● **WORK TASK**
Emit an exact copy of the lines running from the start of the records to the line containing "destruct (negb (mem val", both included.

● **Stored data entries**
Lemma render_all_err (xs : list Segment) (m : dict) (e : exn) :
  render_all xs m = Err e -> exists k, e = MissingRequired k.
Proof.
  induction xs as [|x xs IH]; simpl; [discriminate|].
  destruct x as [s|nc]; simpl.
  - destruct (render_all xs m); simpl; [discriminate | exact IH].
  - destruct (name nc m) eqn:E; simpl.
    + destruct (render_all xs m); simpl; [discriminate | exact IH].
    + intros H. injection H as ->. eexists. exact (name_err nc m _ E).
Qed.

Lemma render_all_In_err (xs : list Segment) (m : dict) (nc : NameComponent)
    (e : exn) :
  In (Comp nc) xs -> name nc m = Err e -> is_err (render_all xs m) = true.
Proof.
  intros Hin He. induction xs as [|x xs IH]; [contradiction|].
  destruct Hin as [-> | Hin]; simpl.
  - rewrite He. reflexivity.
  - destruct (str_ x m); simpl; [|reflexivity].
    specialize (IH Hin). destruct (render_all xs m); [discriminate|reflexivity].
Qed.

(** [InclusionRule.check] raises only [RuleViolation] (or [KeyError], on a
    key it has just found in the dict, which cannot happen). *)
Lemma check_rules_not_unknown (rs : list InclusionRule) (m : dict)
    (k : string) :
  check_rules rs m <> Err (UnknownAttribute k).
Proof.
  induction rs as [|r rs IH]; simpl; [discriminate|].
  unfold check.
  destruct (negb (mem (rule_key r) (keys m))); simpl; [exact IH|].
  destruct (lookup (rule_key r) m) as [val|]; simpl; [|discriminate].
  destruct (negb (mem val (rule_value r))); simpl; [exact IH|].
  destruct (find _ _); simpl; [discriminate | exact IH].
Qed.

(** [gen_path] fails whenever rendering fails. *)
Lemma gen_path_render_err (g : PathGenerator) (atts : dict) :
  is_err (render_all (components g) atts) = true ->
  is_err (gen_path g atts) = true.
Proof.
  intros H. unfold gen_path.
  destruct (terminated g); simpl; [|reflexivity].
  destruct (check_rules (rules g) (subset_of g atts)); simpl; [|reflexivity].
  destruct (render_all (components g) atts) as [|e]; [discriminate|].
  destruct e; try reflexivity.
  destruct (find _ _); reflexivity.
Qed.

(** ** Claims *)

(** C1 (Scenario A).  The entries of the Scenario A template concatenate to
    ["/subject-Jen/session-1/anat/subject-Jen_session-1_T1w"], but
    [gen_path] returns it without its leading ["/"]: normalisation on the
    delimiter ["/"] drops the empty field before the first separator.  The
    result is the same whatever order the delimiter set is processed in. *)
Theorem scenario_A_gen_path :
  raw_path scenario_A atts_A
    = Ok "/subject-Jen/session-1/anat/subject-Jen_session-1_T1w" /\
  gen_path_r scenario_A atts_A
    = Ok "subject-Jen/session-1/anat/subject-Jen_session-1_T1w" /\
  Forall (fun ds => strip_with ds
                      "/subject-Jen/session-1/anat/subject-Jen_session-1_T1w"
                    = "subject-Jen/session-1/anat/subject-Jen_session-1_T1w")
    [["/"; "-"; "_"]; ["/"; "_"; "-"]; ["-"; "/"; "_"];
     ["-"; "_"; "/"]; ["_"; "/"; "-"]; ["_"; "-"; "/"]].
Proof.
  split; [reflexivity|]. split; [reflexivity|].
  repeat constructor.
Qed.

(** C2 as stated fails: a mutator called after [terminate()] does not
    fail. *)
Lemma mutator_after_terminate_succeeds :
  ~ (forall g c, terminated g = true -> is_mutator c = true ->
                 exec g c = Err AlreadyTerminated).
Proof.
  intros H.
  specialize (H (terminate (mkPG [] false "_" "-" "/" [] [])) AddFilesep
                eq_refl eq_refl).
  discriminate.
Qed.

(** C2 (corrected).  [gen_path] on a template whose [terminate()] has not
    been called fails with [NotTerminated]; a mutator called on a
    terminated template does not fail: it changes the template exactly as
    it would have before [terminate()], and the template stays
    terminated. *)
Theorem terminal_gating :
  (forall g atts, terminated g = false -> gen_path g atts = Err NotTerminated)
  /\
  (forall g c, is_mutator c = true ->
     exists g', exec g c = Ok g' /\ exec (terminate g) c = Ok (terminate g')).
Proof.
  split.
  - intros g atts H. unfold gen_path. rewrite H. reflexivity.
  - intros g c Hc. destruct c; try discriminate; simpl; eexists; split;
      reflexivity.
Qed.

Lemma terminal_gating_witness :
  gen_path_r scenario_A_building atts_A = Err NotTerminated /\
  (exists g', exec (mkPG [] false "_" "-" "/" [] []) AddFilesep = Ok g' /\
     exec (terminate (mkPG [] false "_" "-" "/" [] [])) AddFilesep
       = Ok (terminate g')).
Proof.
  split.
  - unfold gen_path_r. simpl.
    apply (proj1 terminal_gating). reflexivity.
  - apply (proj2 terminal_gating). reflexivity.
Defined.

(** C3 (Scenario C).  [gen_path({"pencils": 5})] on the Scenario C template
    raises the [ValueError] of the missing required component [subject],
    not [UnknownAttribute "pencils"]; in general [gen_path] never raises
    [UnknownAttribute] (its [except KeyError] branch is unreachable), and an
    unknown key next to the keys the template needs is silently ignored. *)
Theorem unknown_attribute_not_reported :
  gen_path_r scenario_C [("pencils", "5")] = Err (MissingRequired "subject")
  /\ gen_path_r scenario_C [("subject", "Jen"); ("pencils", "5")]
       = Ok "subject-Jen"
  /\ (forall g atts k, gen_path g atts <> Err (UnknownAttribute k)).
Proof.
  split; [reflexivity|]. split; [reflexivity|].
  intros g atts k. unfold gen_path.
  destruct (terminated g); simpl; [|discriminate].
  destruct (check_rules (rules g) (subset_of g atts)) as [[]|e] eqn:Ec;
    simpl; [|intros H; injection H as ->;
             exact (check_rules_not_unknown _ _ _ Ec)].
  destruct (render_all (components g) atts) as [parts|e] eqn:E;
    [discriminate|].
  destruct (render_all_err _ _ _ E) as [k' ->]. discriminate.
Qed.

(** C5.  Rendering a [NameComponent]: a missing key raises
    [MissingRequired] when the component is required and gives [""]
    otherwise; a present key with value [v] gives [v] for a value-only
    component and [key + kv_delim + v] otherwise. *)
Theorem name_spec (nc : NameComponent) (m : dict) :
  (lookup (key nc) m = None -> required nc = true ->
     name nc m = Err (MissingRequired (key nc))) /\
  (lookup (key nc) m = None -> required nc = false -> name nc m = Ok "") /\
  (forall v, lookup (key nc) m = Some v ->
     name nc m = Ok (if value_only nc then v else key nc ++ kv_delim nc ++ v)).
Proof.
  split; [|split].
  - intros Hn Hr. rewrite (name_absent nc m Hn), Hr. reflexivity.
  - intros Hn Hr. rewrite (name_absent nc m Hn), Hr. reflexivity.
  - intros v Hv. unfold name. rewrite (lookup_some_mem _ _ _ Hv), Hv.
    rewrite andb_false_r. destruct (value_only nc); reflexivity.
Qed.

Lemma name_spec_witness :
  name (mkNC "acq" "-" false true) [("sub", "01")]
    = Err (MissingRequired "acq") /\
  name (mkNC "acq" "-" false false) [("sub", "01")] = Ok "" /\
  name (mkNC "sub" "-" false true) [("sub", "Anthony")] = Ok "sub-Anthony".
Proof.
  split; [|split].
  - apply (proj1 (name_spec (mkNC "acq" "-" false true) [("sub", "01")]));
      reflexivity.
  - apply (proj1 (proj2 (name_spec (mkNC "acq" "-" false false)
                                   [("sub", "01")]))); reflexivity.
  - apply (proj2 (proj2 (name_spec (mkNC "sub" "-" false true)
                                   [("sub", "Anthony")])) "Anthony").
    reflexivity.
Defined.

● **RESPONSE BELOW**
Lemma render_all_err (xs : list Segment) (m : dict) (e : exn) :
  render_all xs m = Err e -> exists k, e = MissingRequired k.
Proof.
  induction xs as [|x xs IH]; simpl; [discriminate|].
  destruct x as [s|nc]; simpl.
  - destruct (render_all xs m); simpl; [discriminate | exact IH].
  - destruct (name nc m) eqn:E; simpl.
    + destruct (render_all xs m); simpl; [discriminate | exact IH].
    + intros H. injection H as ->. eexists. exact (name_err nc m _ E).
Qed.

Lemma render_all_In_err (xs : list Segment) (m : dict) (nc : NameComponent)
    (e : exn) :
  In (Comp nc) xs -> name nc m = Err e -> is_err (render_all xs m) = true.
Proof.
  intros Hin He. induction xs as [|x xs IH]; [contradiction|].
  destruct Hin as [-> | Hin]; simpl.
  - rewrite He. reflexivity.
  - destruct (str_ x m); simpl; [|reflexivity].
    specialize (IH Hin). destruct (render_all xs m); [discriminate|reflexivity].
Qed.

(** [InclusionRule.check] raises only [RuleViolation] (or [KeyError], on a
    key it has just found in the dict, which cannot happen). *)
Lemma check_rules_not_unknown (rs : list InclusionRule) (m : dict)
    (k : string) :
  check_rules rs m <> Err (UnknownAttribute k).
Proof.
  induction rs as [|r rs IH]; simpl; [discriminate|].
  unfold check.
  destruct (negb (mem (rule_key r) (keys m))); simpl; [exact IH|].
  destruct (lookup (rule_key r) m) as [val|]; simpl; [|discriminate].
  destruct (negb (mem val (rule_value r))); simpl; [exact IH|].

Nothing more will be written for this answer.